Your goal – Copy the lines below exactly. Start at the first and finish with the line containing "Pushes and pops".
----
(* ===== verification/Transfer.v ===== *)
(** * A transfer between two processes

    What the stress test of src/tests/test_concurrent.c and the benchmark of
    src/benchmarks/latency_bench.c have in common from the fork on: the parent pushes
    messages one after the other, trying again while the queue is full; the child closes
    the handle it inherited, opens the queue by name, pops until it has received as many,
    closes its handle and exits with 0, or ends earlier in a way of its own.
    Pushes and pops are threads of Spsc.v, one step per memory access, under
    release/acquire memory; the child's calls of [nabd_open] and [nabd_close], which write
    nothing to the queue, are one step each on the system as the child sees it ([x_sys]).
    What the child does with the result of a pop is its program ([child]); what makes a
    transfer succeed is the interface [ChildLaws]. *)

From S2P Require Import Prelude Words Pow2 Memory Layout Fifo Queue Ring Posix Lifecycle Spsc SpscInv SpscCorrect.
From stdpp Require Import relations.
Local Open Scope Z_scope.

(** ** The two processes *)

(** [while (nabd_push(q, ...) == NABD_FULL) { ... }], then [i++] *)
Definition after_push (e : evt) (i : Z) : Z :=
  match e with
  | Ret NABD_FULL _ => i
  | Ret _ _ => i + 1
  | _ => i
  end.

(** How a process ended: with an exit code, or aborted by the assertion on a line. *)
Inductive status := Exited (code : Z) | Killed (line : Z).

(** The program of a child over its variables [L]: the number of messages it has counted,
    the condition of its loop, the buffer it pops into, what it does with the result of a
    pop: it goes on ([inl]), or exits with a code ([inr]); and how it ends when
    [nabd_open] fails. *)
Record child (L : Type) := Child {
  received : L -> Z;
  more : L -> bool;
  buffer : L -> msg;
  after_pop : evt -> L -> L + Z;
  no_queue : status
}.
Arguments Child {L}.
Arguments received {L}.
Arguments more {L}.
Arguments buffer {L}.
Arguments after_pop {L}.
Arguments no_queue {L}.

Record transfer (L : Type) := Transfer {
  x_spsc : state;
  x_i : Z;                      (* the parent: the next message to push *)
  x_child : L;                  (* the variables of the child *)
  x_sys : sys;                  (* the system as the child sees it *)
  x_cq : option (Z * nabd);     (* the queue the child has opened *)
  x_exit : option status        (* its exit status *)
}.
Arguments Transfer {L}.
Arguments x_spsc {L}.
Arguments x_i {L}.
Arguments x_child {L}.
Arguments x_sys {L}.
Arguments x_cq {L}.
Arguments x_exit {L}.

(** What a child must do for a transfer of [count] messages to succeed: wait while the
    queue is empty, and count the messages it expects. *)
Class ChildLaws {L} (C : child L) (count : Z) (payload : Z -> msg) (cap : Z) := {
  child_ok : L -> Prop;
  child_buffer l : child_ok l -> zlen (buffer C l) = cap;
  child_more l : child_ok l -> more C l = (received C l <? count);
  child_waits l e : child_ok l -> e = Tau \/ e = Ret NABD_EMPTY None -> after_pop C e l = inl l;
  child_takes l : child_ok l -> 0 <= received C l < count -> exists l',
    after_pop C (Ret NABD_OK (Some (payload (received C l)))) l = inl l' /\ child_ok l' /\
    received C l' = received C l + 1
}.

(** The system [s] with [m] in the memory mapped at [a]: what was written there since. *)
Definition refresh (a : Z) (m : mem) (s : sys) : sys :=
  match s_map s !! a with
  | Some (o, len) =>
      match s_obj s !! o with
      | Some b => set_obj o (m ++ drop (Z.to_nat len) b) s
      | None => s
      end
  | None => s
  end.

(** [nabd_close(q); cq = nabd_open(QUEUE_NAME, 0, 0, NABD_CONSUMER);] *)
Definition attach {P : Posix} (name : string) (q : Z * nabd) : IO (option (Z * nabd)) :=
  nabd_close (Some q);;
  nabd_open (Some name) 0 0 NABD_CONSUMER.
(* ===================================================================== *)
(* dashboard.py: toponym resolution (DBpedia lookup + SPARQL geocoding),  *)
(* memoisation with functools.cache, the occurrence table (count_table)   *)
(* and the coordinate list of the main callback (fetch_and_map).          *)
(*                                                                        *)
(* The Python functions are embedded as computations in a state-and-      *)
(* exception monad: the state holds the three functools.cache tables and  *)
(* the log of HTTP requests issued so far; an exception aborts the        *)
(* computation and keeps the state reached.                               *)
(* ===================================================================== *)

From Stdlib Require Import Ascii String.
From stdpp Require Import base option list gmap strings sorting.

Local Open Scope string_scope.

(* --------------------------------------------------------------------- *)
(* Python exceptions that the functions of dashboard.py can raise          *)
(* --------------------------------------------------------------------- *)

(** [RequestException]: requests.get / requests.post / raise_for_status /
    response.json() failed (connection error, HTTP status, bad body).
    [TypeError]: float(None), None[0].  [ValueError]: float("abc").
    [IndexError]: [][0]. *)
Inductive exn := RequestException | TypeError | ValueError | IndexError.

Inductive outcome (A : Type) :=
  | Ret (a : A)
  | Raise (e : exn).
Arguments Ret {A} a.
Arguments Raise {A} e.

Definition outcome_map {A B} (f : A → B) (o : outcome A) : outcome B :=
  match o with
  | Ret a => Ret (f a)
  | Raise e => Raise e
  end.

(* --------------------------------------------------------------------- *)
(* Library interfaces used by the source                                   *)
(* --------------------------------------------------------------------- *)

(** Python's builtin float as the source uses it, on a type [float] of
    floating-point values: [float_of_str s] is float(s) on a str ([None]
    stands for ValueError), [float_bool x] is the truth value of x (False
    exactly when x == 0.0). *)
Class PyFloat (float : Type) := {
  float_of_str : string → option float;
  float_bool : float → bool
}.
(** The two fields again, for the places where [name] and [sampleData] are
    variables. *)
Definition config_name {P} (c : CollectionConfig P) : string := name c.
Definition config_sampleData {P} (c : CollectionConfig P) : list (BaseItem P) :=
  sampleData c.

(** * First generation of [operations.ts]: MongoDB only, first candidate *)

Module V1.
Section Operations.
Context {P : Type} `{Bson P}.

(** The handle [collection] is the name ([collection.collectionName]) and
    the store behind it. *)
Definition getItemFromCollection (collectionName : string) (userId : UserId)
    (sampleData : list (BaseItem P)) : M (Store P) (Response P) :=
  (* Initialize collection if empty *)
  count ← Mongo.countDocuments;
  _ ← (if decide (count = 0)
       then _ ← Mongo.insertMany sampleData; ret tt
       else ret tt);
  (* Find an unused item not assigned to this user *)
  item ← Mongo.findOne (candidate userId);
  match item with
  | Some item =>
      (* Mark item as used and assign to user *)
      _ ← Mongo.updateOne (by_id (_id item)) (set_assign userId);
      ret (mkResponse true (ItemData (data item)))
  | None =>
      (* If no unused items found, reset all items *)
      _ ← Mongo.updateMany everything set_reset;
      (* Try to get the first available item *)
      resetItem ← Mongo.findOne everything;
      match resetItem with
      | Some resetItem =>
          _ ← Mongo.updateOne (by_id (_id resetItem)) (set_assign userId);
          ret (mkResponse true (ItemData (data resetItem)))
      | None => ret (no_items_available collectionName)
      end
  end.

(** [items] are the [{ data }] records of the caller; [now] is what
    [new Date()] reads. *)
Definition createItems (userId : UserId) (items : list P) (now : Timestamp)
    : M (Store P) (Response P) :=
  let itemsToInsert :=
    (λ item, mkItem item false None (Some userId) (Some now)) <$> items in
  insertedIds ← Mongo.insertMany itemsToInsert;
  ret (mkResponse true (InsertedData (length insertedIds) insertedIds)).

(** The body of the callback of [initializeCollections]. *)
Definition initializeCollections_callback (sampleData : list (BaseItem P))
    : M (Store P) unit :=
  count ← Mongo.countDocuments;
  if decide (count = 0)
  then _ ← Mongo.insertMany sampleData; ret tt
  else ret tt.

Definition initializeCollections (dbName : string)
    (collections : list (CollectionConfig P)) : M (MongoClient P) unit :=
  on_db dbName
    (promise_all
       ((λ '(mkConfig name sampleData),
           on_collection name (initializeCollections_callback sampleData))
        <$> collections)).
End Operations.
End V1.

(** * The JSON text of a payload *)

(** [JSON.stringify] and [JSON.parse] of the runtime, on the payloads of a
    collection; [JSON_parse] is [None] where [JSON.parse] throws a
    [SyntaxError]. *)
Class Json (P : Type) : Type := mkJson {
  JSON_stringify : P → string;
  JSON_parse : string → option P
}.

(** The payload is one of those that JSON represents faithfully. *)
Definition round_trips {P} `{Json P} (payload : P) : Prop :=
  JSON_parse (JSON_stringify payload) = Some payload.

(** * The SQLite statements of the operations *)

Module Sqlite.
(** A table [(id, data TEXT, used, assignedTo, createdBy, createdAt)]. *)
Abbreviation Table := (Store string).
(** The tables of the database file. *)
Abbreviation Tables := (gmap string (Store string)).

(** [SELECT COUNT( * ) as count FROM t] *)
Definition select_count : M Table nat :=
  λ t, (t, Returned (length (docs t))).

(** [INSERT INTO t (data, used) VALUES (?, ?)]: the other columns take
    their defaults, [createdAt] the current time.  Resolves to [lastID]. *)
Definition insert_data_used (text : string) (used : bool) (now : Timestamp)
    : M Table Id :=
  λ t, (insert_all [mkItem text used None None (Some now)] t, Returned (nextId t)).

(** [INSERT INTO t (data, used, createdBy, createdAt)
     VALUES (?, FALSE, ?, CURRENT_TIMESTAMP)] *)
Definition insert_created (text : string) (userId : UserId) (now : Timestamp)
    : M Table Id :=
  λ t, (insert_all [mkItem text false None (Some userId) (Some now)] t,
        Returned (nextId t)).
(** * The product store of the inventory server (src/server.ts)

    The server keeps one module-level array [products] and one counter
    [nextId]; the resolver map reads and mutates them.  The resolvers are
    embedded in state-passing style over a [Store] record, the array
    built-ins they call ([slice], [findIndex], [push], [splice], [String],
    [++] on a number) are embedded in [Module JS] following ECMAScript. *)

From Stdlib Require Import ZArith Floats Lia.
From stdpp Require Import list strings pretty sorting.

Set Warnings "-inexact-float".

(** ** The JavaScript built-ins used by the resolvers *)

Module JS.

Section Arrays.
Context {A : Type}.

(** [Array.prototype.slice(start, end)]: a negative bound counts from
    the end of the array, every bound is clamped to [0, len], and the
    copy is empty when the clamped end is not after the clamped start. *)
Definition relative (len i : Z) : Z :=
  if (i <? 0)%Z then Z.max (len + i) 0 else Z.min i len.

Definition slice (l : list A) (start end_ : Z) : list A :=
  let len := Z.of_nat (length l) in
  let k := relative len start in
  let final := relative len end_ in
  take (Z.to_nat (final - k)) (drop (Z.to_nat k) l).

(** [Array.prototype.findIndex(pred)]: the index of the first element
    satisfying the predicate, [-1] when there is none. *)
Definition findIndex (P : A → Prop) `{!∀ x, Decision (P x)}
    (l : list A) : Z :=
  match list_find P l with
  | Some (i, _) => Z.of_nat i
  | None => (-1)%Z
  end.

(** [Array.prototype.push(x)] on the array. *)
Definition push (l : list A) (x : A) : list A := l ++ [x].

(** [Array.prototype.splice(start, deleteCount)]: the removed elements
    and the array that remains. *)
Definition splice (l : list A) (start deleteCount : Z)
    : list A * list A :=
  let len := Z.of_nat (length l) in
  let s := relative len start in
  let dc := Z.min (Z.max deleteCount 0) (len - s) in
  (take (Z.to_nat dc) (drop (Z.to_nat s) l),
   take (Z.to_nat s) l ++ drop (Z.to_nat (s + dc)) l).

(** [arr[i] = x] for an index inside the array. *)
Definition set_index (l : list A) (i : Z) (x : A) : list A :=
  <[Z.to_nat i := x]> l.
End Arrays.

(** [String(n)] for a number holding an integer of magnitude below 10^21:
    its decimal numeral. *)
Definition String_ (n : Z) : string := pretty n.

(** 2^53, the value at which a number that counts up by one stops. *)
Definition two53 : Z := 9007199254740992.

(** [n + 1], the value [n++] stores, for a number holding an integer from
    0 to 2^53.  A binary64 number holds every integer up to 2^53, so the
    sum is exact below 2^53.  2^53 + 1 lies halfway between the two nearest
    numbers, 2^53 and 2^53 + 2, and rounds to the one with the even
    significand, 2^53: from there on the number no longer advances. *)
Definition succ (n : Z) : Z := if (n <? two53)%Z then (n + 1)%Z else n.

End JS.

(** ** The store and its resolvers *)

(** A product record.  [price] is a GraphQL [Float] (a double), [stock] a
    GraphQL [Int]. *)
Record Product := mkProduct {
  id : string;
  name : string;
  price : float;
  stock : Z;
}.

(** The two module-level variables of the server.  [nextId] is a
    JavaScript number; it starts at 1 and is only changed by [nextId++], so
    it holds an integer from 1 to 2^53 ([run_counter], [reachable_range]),
    given here as that integer. *)
Record Store := mkStore {
  products : list Product;
  nextId : Z;
}.

Definition init : Store := {| products := []; nextId := 1 |}.

(** [Query.products]: for integer arguments the two bounds are integers;
    [slice] only compares them with 0 and with the array length, which the
    rounding of a product beyond 2^53 does not change. *)
Definition Query_products (st : Store) (page perPage : Z)
    : list Product * Store :=
  (JS.slice (products st) ((page - 1) * perPage) (page * perPage), st).

(** [Mutation.addProduct] *)
Definition addProduct (st : Store) (name : string) (price : float)
    (stock : Z) : option Product * Store :=
  let newProduct :=
    {| id := JS.String_ (nextId st); name := name;
       price := price; stock := stock |} in
  (Some newProduct,
   {| products := JS.push (products st) newProduct;
      nextId := JS.succ (nextId st) |}).

(** [Mutation.updateProduct] *)
Definition updateProduct (st : Store) (id0 name : string) (price : float)
    (stock : Z) : option Product * Store :=
  let productIndex :=
    JS.findIndex (λ product, id product = id0) (products st) in
  if (productIndex =? -1)%Z then (None, st)
  else
    let updatedProduct :=
      {| id := id0; name := name; price := price; stock := stock |} in
    (Some updatedProduct,
     {| products := JS.set_index (products st) productIndex updatedProduct;
        nextId := nextId st |}).

(** [Mutation.removeProduct] *)
Definition removeProduct (st : Store) (id0 : string)
    : option Product * Store :=
  let productIndex :=
    JS.findIndex (λ product, id product = id0) (products st) in
  if (productIndex =? -1)%Z then (None, st)
  else
    let '(removed, rest) := JS.splice (products st) productIndex 1 in
    (removed !! 0, {| products := rest; nextId := nextId st |}).

(** ** Runs of the server *)

Inductive Mutation :=
  | AddProduct (name : string) (price : float) (stock : Z)
  | UpdateProduct (id0 name : string) (price : float) (stock : Z)
  | RemoveProduct (id0 : string).

Definition step (st : Store) (m : Mutation) : option Product * Store :=
  match m with
  | AddProduct n p s => addProduct st n p s
  | UpdateProduct i n p s => updateProduct st i n p s
  | RemoveProduct i => removeProduct st i
  end.

Fixpoint run (st : Store) (ms : list Mutation) : Store :=
  match ms with
  | [] => st
  | m :: ms' => run (step st m).2 ms'
  end.

(** The states the server can be in. *)
Definition reachable (st : Store) : Prop := ∃ ms, run init ms = st.

(** The ids handed out by [addProduct] along a run, oldest first. *)
Fixpoint assigned (st : Store) (ms : list Mutation) : list string :=
  match ms with
  | [] => []
  | m :: ms' =>
      match m, (step st m).1 with
      | AddProduct _ _ _, Some p => id p :: assigned (step st m).2 ms'
      | _, _ => assigned (step st m).2 ms'
      end
  end.

(** The listing as the specification words it: up to [perPage] records
    starting at offset [(page - 1) * perPage]. *)
Definition page_spec (l : list Product) (page perPage : Z) : list Product :=
  take (Z.to_nat perPage) (drop (Z.to_nat ((page - 1) * perPage)) l).

(** The number of [addProduct] calls in a run. *)
Fixpoint adds (ms : list Mutation) : Z :=
  match ms with
  | [] => 0
  | AddProduct _ _ _ :: ms' => 1 + adds ms'
  | _ :: ms' => adds ms'
  end.

(** What holds of the store after [a] additions, for [a] up to 2^53: the
    counter has not passed 2^53, every listed id is the numeral of one of
    the first [a] counter values, and no id is listed twice. *)
Record store_inv (a : Z) (st : Store) : Prop := {
  inv_count : (0 ≤ a ≤ JS.two53)%Z;
  inv_counter : nextId st = Z.min (1 + a) JS.two53;
  inv_issued :
    Forall (λ q, ∃ k, (1 ≤ k ≤ a)%Z ∧ id q = JS.String_ k) (products st);
  inv_nodup : NoDup (id <$> products st);
}.

(** A record carries the name, price and stock of a call (and, for an
    update, its id). *)
Definition wrote (q : Product) (m : Mutation) : Prop :=
  match m with
  | AddProduct n p s => name q = n ∧ price q = p ∧ stock q = s
  | UpdateProduct i n p s =>
      id q = i ∧ name q = n ∧ price q = p ∧ stock q = s
  | RemoveProduct _ => False
  end.

(** Sign conditions of the data model, on a record and on the arguments of
    a mutation. *)
Definition nonneg (price : float) (stock : Z) : Prop :=
  PrimFloat.leb 0 price = true ∧ (0 ≤ stock)%Z.

Definition nonneg_product (q : Product) : Prop := nonneg (price q) (stock q).

Definition nonneg_args (m : Mutation) : Prop :=
  match m with
  | AddProduct _ p s | UpdateProduct _ _ p s => nonneg p s
  | RemoveProduct _ => True
  end.

(** A run used for the concrete checks: five products added in a row. *)
Definition demo_run : list Mutation :=
  [AddProduct "bolt" 0.5%float 40; AddProduct "nut" 0.25%float 60;
   AddProduct "gear" 12%float 7; AddProduct "belt" 8%float 3;
   AddProduct "axle" 30%float 2].

Definition demo : Store := run init demo_run.

(** The states the server is in while the counter has not reached 2^53. *)
Definition unsaturated (st : Store) : Prop :=
  reachable st ∧ (nextId st < JS.two53)%Z.

(** A list without its first record carrying the id. *)
Fixpoint remove_first (i : string) (l : list Product) : list Product :=
  match l with
  | [] => []
  | x :: l' => if decide (id x = i) then l' else x :: remove_first i l'
  end.

(** A run that drives the counter to 2^53: a product is added and removed
    again 2^53 - 1 times, then one product is added and stays. *)
Definition churn (k : Z) : list Mutation :=
  [AddProduct "spare" 0%float 0; RemoveProduct (JS.String_ k)].

Definition saturating_run : list Mutation :=
  concat (churn <$> seqZ 1 (JS.two53 - 1)) ++ [AddProduct "first" 1%float 1].

Definition saturated : Store :=
  {| products := [mkProduct "9007199254740992" "first" 1%float 1];
     nextId := JS.two53 |}.

(** One more addition after that. *)
Definition duplicating_run : list Mutation :=
  saturating_run ++ [AddProduct "second" 2%float 2].

Definition duplicated : Store :=
  {| products := [mkProduct "9007199254740992" "first" 1%float 1;
                  mkProduct "9007199254740992" "second" 2%float 2];
     nextId := JS.two53 |}.

(** The first [n] pages of a client that walks the listing with a fixed
    page size, one after the other. *)
Definition pages (st : Store) (perPage : Z) (n : nat) : list Product :=
  concat ((λ page, (Query_products st page perPage).1) <$> seqZ 1 (Z.of_nat n)).

(** The ids of the live list are the numerals of strictly increasing
    counter values. *)
Definition ids_increasing (st : Store) : Prop :=
  ∃ ks : list Z,
    id <$> products st = JS.String_ <$> ks
    ∧ StronglySorted Z.lt ks
    ∧ Forall (λ k, (1 ≤ k < nextId st)%Z) ks.

(** ** Facts about the built-ins *)

Section slice_facts.
Context {A : Type}.
Implicit Types (l : list A) (x : A).
(** C5 (amended).  The slug is the title in lower case with every maximal
    run of characters outside a-z and 0-9 replaced by one underscore, a run
    at the end included.  When the role may create, the category is the
    name of a directory, and the notes directory exists with nothing in the
    way (no regular file named like the category, no directory named like
    the file), [createNote] writes the formatted note and returns the id
    made of the category, a separator, the date, an underscore, the slug
    and the extension. *)
Theorem C5_createNote_filename
  (role : option string) (title content : string) (tags : list string)
  (category author : string) (w : Fs.world) (entries : list (string * Fs.node)) :
  let filename := (today ++ "_" ++ Model.slugOf title ++ ".md")%string in
  Auth.isAuthorized role (Some "create") = Ok true ->
  plainSegment category = true ->
  sepFree today ->
  Fs.stat (Fs.tree w) (Path.resolveSegs cwd NOTES_DIR) = Ok (Fs.Dir entries) ->
  (forall c, Fs.stat (Fs.Dir entries) [category] <> Ok (Fs.File c)) ->
  (forall l, Fs.stat (Fs.Dir entries) [category; filename] <> Ok (Fs.Dir l)) ->
  Collapsed (Str.toLowerCase title) (Model.slugOf title)
  /\ exists w',
       Model.createNote role title content tags category author w
       = (Ok (Model.mkCreated (category ++ "/" ++ filename) title
                (Path.join [Path.join [NOTES_DIR; category]; filename]) today),
          w')
       /\ Fs.stat (Fs.tree w')
            (Path.resolveSegs cwd NOTES_DIR ++ [category; filename])
          = Ok (Fs.File
                  (Fmt.formatNoteContent
                     (Md.mk (Some today) (Some tags) (Some []) (Some author) None)
                     title content)).
Proof.
  intros filename Hauth Hcat Htoday Hroot Hnofile Hnodir.
  split; [apply collapse_Collapsed|].
  set (R := Path.resolveSegs cwd NOTES_DIR) in *.
  set (categoryDir := Path.join [NOTES_DIR; category]).
  set (filePath := Path.join [categoryDir; filename]).
  set (data := Fmt.formatNoteContent
                 (Md.mk (Some today) (Some tags) (Some []) (Some author) None)
                 title content).
  assert (Hfn : plainSegment filename = true)
    by (apply filename_plain; [assumption|apply collapse_sepFree]).
  assert (Hcd : FsP.abs categoryDir = (R ++ [category])%list).
  { apply abs_join_segments;
      [apply split_sepFree; now apply plainSegment_sepFree|].
    constructor; [now apply plainSegment_kept|constructor]. }
  assert (Hfp : FsP.abs filePath = (R ++ [category; filename])%list).
  { unfold FsP.abs, filePath. rewrite resolve_join2 by apply join_truthy.
    fold (FsP.abs categoryDir). rewrite Hcd, resolveFrom_plain by assumption.
    now rewrite <- app_assoc. }
  destruct (create_local entries category filename data Hnofile Hnodir)
    as (r1 & r2 & Hmk & Hnd1 & Hput & Hst2).
  destruct (put_root R (Fs.tree w) _ r1 Hroot) as (t1 & Hp1 & Ht1).
  destruct (put_root R t1 r1 r2 Ht1) as (t2 & Hp2 & Ht2).
  exists (Fs.mkWorld t2
            (((Fs.log w ++ [Fs.Access NOTES_DIR]) ++ [Fs.Mkdir categoryDir])
             ++ [Fs.WriteFile filePath data])%list).
  split.
  - unfold Model.createNote. fold filename categoryDir filePath data.
    rewrite (authorize_when_allowed _ _ Hauth), bind_ret_l.
    unfold bind at 1. rewrite (ensureNotesDirectory_present w _ Hroot).
    unfold bind at 1.
    rewrite (mkdir_ok categoryDir _ t1).
    2:{ cbn [Fs.logged Fs.tree]. rewrite Hcd.
        now rewrite (mkdirp_app R [category] _ _ Hroot), Hmk. }
    unfold bind at 1.
    rewrite (writeFile_ok filePath data _ t2).
    + unfold ret. cbn [Fs.log Fs.logged Fs.tree].
      rewrite (relative_below cwd NOTES_DIR filePath [category; filename]);
        [reflexivity|exact Hfp|discriminate].
    + intros l. cbn [Fs.tree]. rewrite Hfp, stat_app, Ht1. apply Hnd1.
    + cbn [Fs.tree]. rewrite Hfp.
      now rewrite (put_app R [category; filename] _ ltac:(discriminate) t1 r1 Ht1),
        Hput.
  - cbn [Fs.tree]. now rewrite stat_app, Ht2.
Qed.

End Create.

(** The example of the specification, on a machine where the notes
    directory exists: the two exclamation marks at the end of the title
    make a run, and the slug ends with its underscore. *)
Lemma C5_createNote_witness :
  Collapsed (Str.toLowerCase "Quantum Computing!!") "quantum_computing_"
  /\ exists w',
       Model.createNote (H := refHost) (Some "admin") "Quantum Computing!!"
         "body" ["q"] "topics" "bob" Ex.emptyNotes
       = (Ok (Model.mkCreated "topics/2025-03-15_quantum_computing_.md"
                "Quantum Computing!!"
                "notes/topics/2025-03-15_quantum_computing_.md" "2025-03-15"),
          w')
       /\ Fs.stat (Fs.tree w')
            ["app"; "notes"; "topics"; "2025-03-15_quantum_computing_.md"]
          = Ok (Fs.File
                  (Fmt.formatNoteContent (H := refHost) Ex.mdOfBob
                     "Quantum Computing!!" "body")).
Proof.
  apply (C5_createNote_filename (H := refHost) (Some "admin")
           "Quantum Computing!!" "body" ["q"] "topics" "bob" Ex.emptyNotes []).
  - reflexivity.
  - reflexivity.
  - reflexivity.
  - vm_compute. reflexivity.
  - intros c. vm_compute. discriminate.
  - intros l. vm_compute. discriminate.
Defined.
----
Task response –
(* ===== verification/Transfer.v ===== *)
(** * A transfer between two processes

    What the stress test of src/tests/test_concurrent.c and the benchmark of
    src/benchmarks/latency_bench.c have in common from the fork on: the parent pushes
    messages one after the other, trying again while the queue is full; the child closes
    the handle it inherited, opens the queue by name, pops until it has received as many,
    closes its handle and exits with 0, or ends earlier in a way of its own.
    Pushes and pops are threads of Spsc.v, one step per memory access, under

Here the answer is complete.